Rubraca Granted Accelerated FDA Approval for Advanced BRCA-positive Ovarian Cancer
Rubraca has been shown to lead to complete or partial reduction of the tumor in 54% of women over 9.2 months, according to a press statement.
Rubraca (rucaparib) received accelerated approval by the U.S. Food and Drug Administration for the treatment of patients with BRCA-positive ovarian cancer that have already received 2 or more chemotherapies.1
It is estimated that over 22,000 women were diagnosed with ovarian cancer in 2016 and about 15% to 20% of these will have the BRCA gene mutation.1
Rubraca, a PARP inhibitor, was developed by researchers at Newcastle University and has been shown to lead to complete or partial reduction of the tumor in 54% of women over an average of 9.2 months, according to a press statement.

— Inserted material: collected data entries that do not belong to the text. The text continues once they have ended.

Lemma changed_loop_run items old_jobs changes (s : state) :
  exists changes',
    changed_loop items old_jobs changes s =
      (inr changes',
       after_calls (changed_requests (verbose (self s)) items old_jobs) s).
Proof.
  revert changes s. induction items as [|[name new_color] rest IH];
    intros changes s.
  - exists changes. simpl. rewrite after_calls_nil. reflexivity.
  - simpl. destruct (Dict.get name old_jobs) as [old_color|].
    + case_decide.
      * unfold bind. rewrite status_change_run, call_run.
        set (r := status_request (verbose (self s)) name old_color new_color).
        destruct (IH (Dict.set name (result_of (self s) (fst r) (snd r))
                        changes)
                    (snd (call (fst r) (snd r) s))) as [c' Hc'].
        rewrite call_run in Hc'. simpl in Hc'. exists c'. rewrite Hc'.
        f_equal. simpl. rewrite <- (after_calls_cons r).
        rewrite call_run. reflexivity.
      * apply IH.
    + unfold bind. rewrite call_run.
      destruct (IH (Dict.set name (result_of (self s) "created" [AStr name])
                      changes)
                  (snd (call "created" [AStr name] s))) as [c' Hc'].
      rewrite call_run in Hc'. simpl in Hc'. exists c'. rewrite Hc'.
      f_equal. simpl. rewrite <- (after_calls_cons ("created", [AStr name])).
      rewrite call_run. reflexivity.
Qed.

Lemma collect_changes_run old_jobs new_jobs (s : state) :
  exists changes,
    collect_changes old_jobs new_jobs s =
      (inr changes,
       after_calls (requests (verbose (self s)) old_jobs new_jobs) s).
Proof.
  unfold collect_changes, bind, requests.
  destruct (deleted_loop_run (Dict.keys old_jobs) new_jobs [] s) as [c1 H1].
  rewrite H1.
  destruct (changed_loop_run new_jobs old_jobs c1
              (after_calls (deleted_requests (Dict.keys old_jobs) new_jobs) s))
    as [c2 H2].
  rewrite H2. exists c2. rewrite after_calls_app. reflexivity.
Qed.

Lemma offline_update_run old_jobs new_jobs (s : state) :
  jobs (self s) = Some old_jobs ->
  offline_update new_jobs s =
    (inr None,
     set_jobs (Some new_jobs)
       (after_calls (requests (verbose (self s)) old_jobs new_jobs) s)).
Proof.
  intros Hj. unfold offline_update, bind, get_self; simpl. rewrite Hj.
  destruct (collect_changes_run old_jobs new_jobs s) as [c Hc].
  rewrite Hc. reflexivity.
Qed.

(** ** Strings and paths *)

Lemma app_cons (c : ascii) (a b : string) :
  String c a +:+ b = String c (a +:+ b).
Proof. reflexivity. Qed.

Lemma prefix_nil (a : string) : String.prefix "" a = true.
Proof. destruct a; reflexivity. Qed.

Lemma prefix_app_l (n a b : string) :
  String.prefix n a = true -> String.prefix n (a +:+ b) = true.
Proof.
  revert a. induction n as [|c n IH]; intros a H; [apply prefix_nil|].
  destruct a as [|c' a]; [discriminate|]. rewrite app_cons. simpl in *.
  destruct (ascii_dec c c'); [apply IH; assumption | discriminate].
Qed.

Lemma contains_app_l (n a b : string) :
  Str.contains n a = true -> Str.contains n (a +:+ b) = true.
Proof.
  induction a as [|c a IH]; intros H.
  - simpl in H. rewrite orb_false_r in H. destruct n; [|discriminate].
    destruct b; reflexivity.
  - rewrite app_cons. simpl in H. apply orb_true_iff in H as [H|H].
    + apply (prefix_app_l _ (String c a) b) in H. rewrite app_cons in H.
      change (String.prefix n (String c (a +:+ b))
              || Str.contains n (a +:+ b) = true).
      rewrite H. reflexivity.
    + change (String.prefix n (String c (a +:+ b))
              || Str.contains n (a +:+ b) = true).
      rewrite (IH H). apply orb_true_r.
Qed.

Lemma contains_app_r (n a b : string) :
  Str.contains n b = true -> Str.contains n (a +:+ b) = true.
Proof.
  intros H. induction a as [|c a IH]; [exact H|].
  rewrite app_cons.
  change (String.prefix n (String c (a +:+ b))
          || Str.contains n (a +:+ b) = true).
  rewrite IH. apply orb_true_r.
Qed.

Lemma last_contains (a : string) (c : ascii) :
  Str.last a = Some c -> Str.contains (String c "") a = true.
Proof.
  induction a as [|c' a IH]; [discriminate|].
  destruct a as [|c'' a].
  - simpl. intros [= ->]. destruct (ascii_dec c c); [reflexivity|congruence].
  - intros H. change (Str.last (String c'' a) = Some c) in H.
    specialize (IH H).
    change (String.prefix (String c "") (String c' (String c'' a))
            || Str.contains (String c "") (String c'' a) = true).
    rewrite IH. apply orb_true_r.
Qed.

Lemma path_join_has_slash (a b : string) :
  a <> "" -> Str.contains "/" (path_join a b) = true.
Proof.
  intros Ha. unfold path_join.
  destruct (String.prefix "/" b) eqn:Hb.
  - destruct b; simpl in *; rewrite Hb; reflexivity.
  - case_decide; [contradiction|]. case_decide.
    + apply contains_app_l. apply (last_contains a Str.slash). assumption.
    + apply contains_app_r. destruct b; reflexivity.
Qed.

Lemma app_inj_r (a b c : string) : a +:+ b = a +:+ c -> b = c.
Proof.
  induction a as [|x a IH]; [tauto|].
  rewrite !app_cons. intros [= H]. apply IH, H.
Qed.

Lemma app_assoc_string (a b c : string) : (a +:+ b) +:+ c = a +:+ (b +:+ c).
Proof.
  induction a as [|x a IH]; [reflexivity|]. rewrite !app_cons, IH. reflexivity.
Qed.

Lemma last_app (a b : string) : b <> "" -> Str.last (a +:+ b) = Str.last b.
Proof.
  intros Hb. induction a as [|c a IH]; [reflexivity|].
  rewrite app_cons. simpl. rewrite IH.
  destruct (a +:+ b) eqn:Hab; [|reflexivity].
  destruct a; [|discriminate Hab]. simpl in Hab. contradiction.
Qed.

Lemma drop_last_app (s : string) (c : ascii) :
  Str.last s = Some c -> s = Str.drop_last s +:+ String c "".
Proof.
  induction s as [|a s IH]; [discriminate|].
  destruct s as [|b s].
  - simpl. intros [= ->]. reflexivity.
  - intros H. change (Str.last (String b s) = Some c) in H.
    change (Str.drop_last (String a (String b s)))
      with (String a (Str.drop_last (String b s))).
    rewrite app_cons, <- (IH H). reflexivity.
Qed.

Lemma json_txt_paths_differ (dir : string) :
  path_join dir json_path <> path_join dir txt_path.
Proof.
  unfold path_join. simpl.
  repeat case_decide; intros Heq; try discriminate Heq;
    apply app_inj_r in Heq; try apply (app_inj_r "/") in Heq;
    discriminate Heq.
Qed.

Lemma path_join_after_slash (dir name : string) :
  Str.last dir = Some Str.slash ->
  String.prefix "/" name = false ->
  path_join dir name = dir +:+ name.
Proof.
  intros Hl Hn. unfold path_join. rewrite Hn.
  case_decide; [subst; discriminate Hl|].
  case_decide; [reflexivity | contradiction].
Qed.

(** ** Persisting and the cycle *)

Lemma dump_all_run (s : state) :
  directory (self s) <> "" ->
  dump_all s = (inr tt, set_fs (saved_files (self s) (fs s)) s).
Proof.
  intros Hd. unfold dump_all, get_jobs_json, write_file, bind, get_self, ret.
  simpl. rewrite !path_join_has_slash by assumption. reflexivity.
Qed.

Lemma persist_run (s : state) :
  (if negb (String.eqb (directory (self s)) "") then dump_all else ret tt) s
  = (inr tt, persist s).
Proof.
  unfold persist. destruct (String.eqb_spec (directory (self s)) ""); simpl.
  - reflexivity.
  - apply dump_all_run. assumption.
Qed.

Lemma persist_self (s : state) : self (persist s) = self s.
Proof. unfold persist. destruct (negb _); reflexivity. Qed.

Lemma persist_log (s : state) : log (persist s) = log s.
Proof. unfold persist. destruct (negb _); reflexivity. Qed.

Lemma persist_stdout (s : state) : stdout (persist s) = stdout s.
Proof. unfold persist. destruct (negb _); reflexivity. Qed.

Lemma persist_persisted (s : state) :
  directory (self s) <> "" -> persisted (persist s).
Proof.
  intros Hd. unfold persisted, persist.
  destruct (String.eqb_spec (directory (self s)) ""); [contradiction|].
  simpl. unfold saved_files. split.
  - rewrite lookup_insert_ne by (apply not_eq_sym, json_txt_paths_differ).
    apply lookup_insert_eq.
  - apply lookup_insert_eq.
Qed.

Lemma persist_without_directory (s : state) :
  directory (self s) = "" -> persist s = s.
Proof. intros Hd. unfold persist. rewrite Hd. reflexivity. Qed.

Lemma update_first_run new_jobs (s : state) :
  not_jobs (jobs (self s)) = true ->
  update (inr new_jobs) s = (inr None, persist (set_jobs (Some new_jobs) s)).
Proof.
  intros Hn. pose proof (persist_run (set_jobs (Some new_jobs) s)) as Hp.
  unfold update, bind, get_self, internal_get, modify. simpl in *.
  rewrite Hn. simpl. rewrite Hp. reflexivity.
Qed.

Lemma update_with_prior old_jobs new_jobs (s : state) :
  jobs (self s) = Some old_jobs ->
  not_jobs (Some old_jobs) = false ->
  update (inr new_jobs) s =
    (inr None,
     persist
       (set_jobs (Some new_jobs)
          (after_calls (requests (verbose (self s)) old_jobs new_jobs) s))).
Proof.
  intros Hj Hn.
  pose proof (persist_run
                (set_jobs (Some new_jobs)
                   (after_calls
                      (requests (verbose (self s)) old_jobs new_jobs) s)))
    as Hp.
  pose proof (offline_update_run old_jobs new_jobs s Hj) as Ho.
  destruct old_jobs as [|item old_jobs]; [discriminate|].
  unfold update, bind, get_self, internal_get. simpl in *.
  rewrite Hj. simpl. rewrite Ho, Hp. reflexivity.
Qed.

(** The branch of [update] for an object without jobs. *)
Lemma first_run_facts (new_jobs : snapshot) (s : state) :
  not_jobs (jobs (self s)) = true ->
  fst (update (inr new_jobs) s) = inr None
  /\ jobs (self (snd (update (inr new_jobs) s))) = Some new_jobs
  /\ log (snd (update (inr new_jobs) s)) = log s
  /\ stdout (snd (update (inr new_jobs) s)) = stdout s
  /\ (directory (self s) <> "" -> persisted (snd (update (inr new_jobs) s)))
  /\ (directory (self s) = "" -> fs (snd (update (inr new_jobs) s)) = fs s).
Proof.
  intros Hn. rewrite update_first_run by exact Hn. simpl.
  rewrite persist_self, persist_log, persist_stdout. simpl.
  repeat split; try reflexivity.
  - apply (persist_persisted (set_jobs (Some new_jobs) s)). assumption.
  - apply (persist_persisted (set_jobs (Some new_jobs) s)). assumption.
  - intros Hd. rewrite persist_without_directory by exact Hd. reflexivity.
Qed.

(** ** Dictionaries *)

Lemma get_None (k : string) (d : snapshot) :
  Dict.get k d = None <-> ~ In k (Dict.keys d).
Proof.
  induction d as [|[k' v] d IH]; simpl.
  - tauto.
  - case_decide; subst.
    + split; [discriminate | intros H; exfalso; apply H; left; reflexivity].
    + rewrite IH. split; [intros H1 [H2|H2]; [congruence|tauto] | tauto].
Qed.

PARP inhibitors target the tumors cell's DNA repair mechanisms leading to cell death without affecting healthy cells.2Yvette Drew, MBBS, MRCP, PhD, a senior lecturer at Newcastle University and honorary consultant in medical oncology at Newcastle upon Tyne Hospitals NHS Foundation Trust who helped lead the clinical development of Rubraca said in a press release, “Rubraca is a well-tolerated oral drug, allowing women to have a better quality of life for longer without debilitating side effects that are often seen with chemotherapy. The approval of this medication is a great achievement for the Newcastle University team and is an example of what can be achieved when scientists and oncologists work together to target a specific type of cancer at the molecular level.”2
1. FDA grants accelerated approval to new treatment for advanced ovarian cancer [news release]. Silver Spring, MD: FDA Website; December 19, 2016. www.fda.gov/newsevents/newsroom/pressannouncements/ucm533873.htm. Accessed April 23, 2017.
1. Ovarian cancer patients get access to life-extending drug [news release]. United Kingdom: Newcastle University Press Office; April 7, 2017. www.ncl.ac.uk/press/news/2017/04/rubracafadapproval/. Accessed April 23, 2017.